(** The words copied are in the string: a split of it. *)
Lemma wp_strcpy_words n dst src s w (Q : Z * Z -> world -> Prop) :
  scopying w dst src s -> dst mod 4 = 0 -> src mod 4 = 0 -> (length s < n)%nat ->
  (forall s1 s2, s = s1 ++ s2 -> Q (dst + zlen s1, src + zlen s1) (written dst s1 w)) ->
  wp n (strcpy_words dst src) w Q.
Proof.
  intros Hc Hd4 Hs4 Hn HQ. apply wp_loop_k. revert Hn. generalize n at 1 3. intros k.
  revert dst src s w Hc Hd4 Hs4 HQ.
  induction k as [|k IH]; intros dst src s w Hc Hd4 Hs4 HQ Hk; [lia|]. wp_loop.
  assert (Hm := copying_ok _ _ _ _ (scopying_copy _ _ _ _ Hc)).
  destruct (cstr_word _ _ _ Hm (scopying_cstr _ _ _ _ Hc) Hs4)
    as (a & b & c & d & Hw & Ha & Hb & Hcc & Hd & Hcase).
  wp_mem. destruct Hcase as [[-> (s' & -> & Hs')]|[E Hlen]].
  - wp_if. assert (Hs := scopying_step _ _ _ [a; b; c; d] s' Hc). wp_step.
    apply scopying_copy, copying_word in Hc as (_ & _ & Hd' & _).
    eapply wp_copy32; [done..|]. wp_steps.
    apply (IH _ _ s'); [exact Hs|lia..| |simpl in Hk; lia].
    intros s1 s2 ->. specialize (HQ (a :: b :: c :: d :: s1) s2 eq_refl).
    rewrite <-(written_app dst [a; b; c; d] s1) in HQ. eqapply HQ. simpl; flia.
  - wp_if. wp_steps. specialize (HQ [] s eq_refl). rewrite written_nil in HQ.
    eqapply HQ. simpl; flia.
Qed.

(** The optional word loop, and what is left for the byte loop. *)
Lemma wp_strcpy_fast n dst src s w (Q : Z * Z -> world -> Prop) (fast : bool) :
  scopying w dst src s -> (length s < n)%nat ->
  (fast = true -> dst mod 4 = 0 /\ src mod 4 = 0) ->
  (forall s1 s2, s = s1 ++ s2 -> scopying (written dst s1 w) (dst + zlen s1) (src + zlen s1) s2 ->
    (length s2 < n)%nat -> Q (dst + zlen s1, src + zlen s1) (written dst s1 w)) ->
  wp n (if fast then strcpy_words dst src else mret (dst, src)) w Q.
Proof.
  intros Hc Hn Hf HQ. destruct fast; wp_steps.
  - destruct Hf as [? ?]; [done|]. eapply wp_strcpy_words; [done..|].
    intros s1 s2 ->. rewrite length_app in Hn. apply scopying_step in Hc.
    eapply HQ; [done..|lia].
  - specialize (HQ [] s eq_refl). rewrite written_nil in HQ. simpl in HQ.
    rewrite !Z.add_0_r in HQ. auto.
Qed.

Lemma wp_strcpy n dst src s w (Q : Z -> world -> Prop) :
  scopying w dst src s -> (length s < n)%nat ->
  Q dst (written dst (s ++ [0]) w) -> wp n (strcpy dst src) w Q.
Proof.
  intros Hc Hn HQ. unfold strcpy. destruct PREFER_SIZE_OVER_SPEED; wp_steps.
  - eapply wp_strcpy_bytes; [done..|]. by wp_steps.
  - eapply wp_strcpy_fast; [done..| |].
    { intros E. apply negb_true_iff, UNALIGNED2_spec in E. tauto. }
    intros s1 s2 -> Hc' Hn'. wp_steps. eapply wp_strcpy_bytes; [done..|]. wp_steps.
    by rewrite written_app, app_assoc.
Qed.

Lemma wp_stpcpy n dst src s w (Q : Z -> world -> Prop) :
  scopying w dst src s -> (length s < n)%nat ->
  Q (dst + zlen s) (written dst (s ++ [0]) w) -> wp n (stpcpy dst src) w Q.
Proof.
  intros Hc Hn HQ. unfold stpcpy. wp_steps. destruct PREFER_SIZE_OVER_SPEED; wp_steps.
  - eapply wp_strcpy_bytes; [done..|]. wp_steps. eqapply HQ. lia.
  - eapply wp_strcpy_fast; [done..| |].
    { intros E. apply negb_true_iff, UNALIGNED2_spec in E. tauto. }
    intros s1 s2 -> Hc' Hn'. wp_steps. eapply wp_strcpy_bytes; [done..|]. wp_steps.
    rewrite written_app, app_assoc. eqapply HQ. rewrite length_app; lia.
Qed.

(** ** strcat *)

Lemma wp_strcat_end n p s w (Q : Z -> world -> Prop) :
  mem_ok (w_mem w) -> cstr (w_mem w) p s -> (length s < n)%nat ->
  Q (p + zlen s) w -> wp n (strcat_end p) w Q.
Proof.
  intros Hm Hs Hn HQ. unfold strcat_end. wp_steps.
  destruct PREFER_SIZE_OVER_SPEED; [|rewrite land_3; wp_if]; wp_steps.
  1, 3: by apply wp_loop_k, (wp_scan_null _ _ _ _ s); [apply load8s_reads_char|..].
  b2p. apply wp_loop_k, (wp_scan_word _ _ _ s); [done..|]. intros p' s' (Hs' & Hl & Hp).
  apply wp_loop_k, (wp_scan_null _ _ _ _ s'); [apply load8s_reads_char|done|lia|].
  by eqapply HQ.
Qed.

Lemma wp_strcat n (s1 s2 : Z) d s w (Q : Z -> world -> Prop) :
  cstr (w_mem w) s1 d -> scopying w (s1 + zlen d) s2 s ->
  (length d < n)%nat -> (length s < n)%nat ->
  Q s1 (written (s1 + zlen d) (s ++ [0]) w) -> wp n (strcat s1 s2) w Q.
Proof.
  intros Hd Hc Hnd Hn HQ. unfold strcat. wp_steps.
  eapply wp_strcat_end; [by destruct Hc as [[]]|done..|].
  destruct PREFER_SIZE_OVER_SPEED; wp_steps.
  - eapply wp_strcpy_bytes; [done..|]. by wp_steps.
  - eapply wp_strcpy; [done..|]. by wp_steps.
Qed.

(** ** strncpy and stpncpy *)

(** [s] is what a copy of at most [k] characters reads at [src]: the whole
    string when it is shorter than [k], its first [k] characters if not. *)
Record ncopying (w : world) (dst src : Z) (s : list Z) (k : nat) : Prop := {
  ncopying_ok : mem_ok (w_mem w);
  ncopying_nonnull : Forall (fun b => 0 < b < 256) s;
  ncopying_len : (length s <= k)%nat;
  ncopying_src : bytes (w_mem w) src s;
  ncopying_end : (length s < k)%nat -> w_mem w !! (src + zlen s) = Some 0;
  ncopying_dst : mapped (w_mem w) dst (Z.of_nat k);
  ncopying_fwd : forward dst src (Z.min (zlen s + 1) (Z.of_nat k));
}.

Lemma ncopying_step w dst src s1 s2 k :
  ncopying w dst src (s1 ++ s2) k ->
  ncopying (written dst s1 w) (dst + zlen s1) (src + zlen s1) s2 (k - length s1).
Proof.
  intros [Hm Hn Hl Hs He Hd Hf]. rewrite length_app in *. apply Forall_app in Hn as [Hn1 Hn2].
  assert (Hs' := proj1 (bytes_app _ _ _ _) Hs). destruct Hs' as [Hs1 Hs2].
  unfold forward in *. split; simpl; [|done|lia|..].
  - apply mem_ok_store; [done|eapply mapped_sub; [done|lia..]|].
    by eapply mem_ok_bytes.
  - apply bytes_store_out; [done|]. unfold disjoint_ranges. lia.
  - intros Hlt. rewrite lookup_store_out by lia. rewrite <-He by lia. f_equal. lia.
  - apply mapped_store. eapply mapped_sub; [done|lia..].
  - unfold forward. lia.
Qed.

Lemma ncopying_range w dst src s k : ncopying w dst src s k -> Z.of_nat k < 1073741824.
Proof.
  intros [Hm _ _ _ _ Hd _]. destruct k as [|k]; [lia|].
  destruct (mapped_bytes _ _ _ (Nat2Z.is_nonneg _) Hd) as (l' & Hl' & Hb).
  apply mem_ok_range in Hb; [lia|done|]. by destruct l'.
Qed.

(** The character read next: a byte of [s], or the null. *)
Lemma ncopying_head w dst src s k :
  ncopying w dst src s (S k) ->
  is_Some (w_mem w !! dst) /\
  match s with
  | [] => w_mem w !! src = Some 0
  | b :: s' => w_mem w !! src = Some b /\ 0 < b < 256 /\
      ncopying (written dst [b] w) (dst + 1) (src + 1) s' k
  end.
Proof.
  intros Hc. split; [apply (ncopying_dst _ _ _ _ _ Hc); lia|]. destruct s as [|b s].
  - rewrite <-(ncopying_end _ _ _ _ _ Hc) by (simpl; lia). f_equal. simpl; lia.
  - assert (Hs := ncopying_step _ _ _ [b] s _ Hc). simpl in Hs. rewrite Nat.sub_0_r in Hs.
    destruct Hc as [_ Hn _ [Hb _] _ _ _]. apply Forall_cons in Hn as [? _]. done.
Qed.

Lemma wp_strncpy_bytes n dst src s k w (Q : Z * Z * Z -> world -> Prop) :
  ncopying w dst src s k -> (k < n)%nat ->
  ((length s < k)%nat ->
    Q (dst + zlen s + 1, Z.of_nat (k - length s - 1), dst + zlen s)
      (written dst (s ++ [0]) w)) ->
  (length s = k -> Q (dst + zlen s, 0, 0) (written dst s w)) ->
  wp n (strncpy_bytes dst src (Z.of_nat k)) w Q.
Proof.
  intros Hc Hn HQ1 HQ2. apply wp_loop_k. revert Hn. generalize n at 1 3. intros j.
  revert j dst src s w Hc HQ1 HQ2.
  induction k as [|k IH]; intros [|j] dst src s w Hc HQ1 HQ2 Hj; try lia; wp_loop; wp_if.
  - destruct s as [|b s]; [|apply ncopying_len in Hc; simpl in Hc; lia].
    wp_steps. eqapply (HQ2 eq_refl); [by rewrite written_nil|]. simpl; flia.
  - assert (Hk := ncopying_range _ _ _ _ _ Hc).
    apply ncopying_head in Hc as [Hd Hc]. rewrite u32_small by lia.
    replace (Z.of_nat (S k) - 1) with (Z.of_nat k) by lia. destruct s as [|b s].
    + wp_mem. apply wp_store8; [done|]. change (s8 0 =? 0) with true. wp_steps.
      eqapply (HQ1 ltac:(simpl; lia)). simpl; flia.
    + destruct Hc as (Hb & Hr & Hc). wp_mem. apply wp_store8; [done|].
      rewrite u8_s8, s8_eqb0 by lia. wp_if. wp_steps.
      eapply IH; [exact Hc|..|lia]; intros Hlen.
      * rewrite <-(written_app dst [b] (s ++ [0])) in HQ1.
        eqapply (HQ1 ltac:(simpl; lia)). simpl; flia.
      * rewrite <-(written_app dst [b] s) in HQ2.
        eqapply (HQ2 ltac:(simpl; lia)). simpl; flia.
Qed.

# ABOUT THIS EXERCISE
Repeat, exactly as they stand above, the lines from the line with "Lemma ncopying_head w" to the line with "[0])) in HQ1.", both lines included.

# FINISHED TASK
Lemma ncopying_head w dst src s k :
  ncopying w dst src s (S k) ->
  is_Some (w_mem w !! dst) /\
  match s with
  | [] => w_mem w !! src = Some 0
  | b :: s' => w_mem w !! src = Some b /\ 0 < b < 256 /\
      ncopying (written dst [b] w) (dst + 1) (src + 1) s' k
  end.
Proof.
  intros Hc. split; [apply (ncopying_dst _ _ _ _ _ Hc); lia|]. destruct s as [|b s].
  - rewrite <-(ncopying_end _ _ _ _ _ Hc) by (simpl; lia). f_equal. simpl; lia.
  - assert (Hs := ncopying_step _ _ _ [b] s _ Hc). simpl in Hs. rewrite Nat.sub_0_r in Hs.
    destruct Hc as [_ Hn _ [Hb _] _ _ _]. apply Forall_cons in Hn as [? _]. done.
Qed.

Lemma wp_strncpy_bytes n dst src s k w (Q : Z * Z * Z -> world -> Prop) :
  ncopying w dst src s k -> (k < n)%nat ->
  ((length s < k)%nat ->
    Q (dst + zlen s + 1, Z.of_nat (k - length s - 1), dst + zlen s)
      (written dst (s ++ [0]) w)) ->
  (length s = k -> Q (dst + zlen s, 0, 0) (written dst s w)) ->
  wp n (strncpy_bytes dst src (Z.of_nat k)) w Q.
Proof.
  intros Hc Hn HQ1 HQ2. apply wp_loop_k. revert Hn. generalize n at 1 3. intros j.
  revert j dst src s w Hc HQ1 HQ2.
  induction k as [|k IH]; intros [|j] dst src s w Hc HQ1 HQ2 Hj; try lia; wp_loop; wp_if.
  - destruct s as [|b s]; [|apply ncopying_len in Hc; simpl in Hc; lia].
    wp_steps. eqapply (HQ2 eq_refl); [by rewrite written_nil|]. simpl; flia.
  - assert (Hk := ncopying_range _ _ _ _ _ Hc).
    apply ncopying_head in Hc as [Hd Hc]. rewrite u32_small by lia.
    replace (Z.of_nat (S k) - 1) with (Z.of_nat k) by lia. destruct s as [|b s].
    + wp_mem. apply wp_store8; [done|]. change (s8 0 =? 0) with true. wp_steps.
      eqapply (HQ1 ltac:(simpl; lia)). simpl; flia.
    + destruct Hc as (Hb & Hr & Hc). wp_mem. apply wp_store8; [done|].
      rewrite u8_s8, s8_eqb0 by lia. wp_if. wp_steps.
      eapply IH; [exact Hc|..|lia]; intros Hlen.
      * rewrite <-(written_app dst [b] (s ++ [0])) in HQ1.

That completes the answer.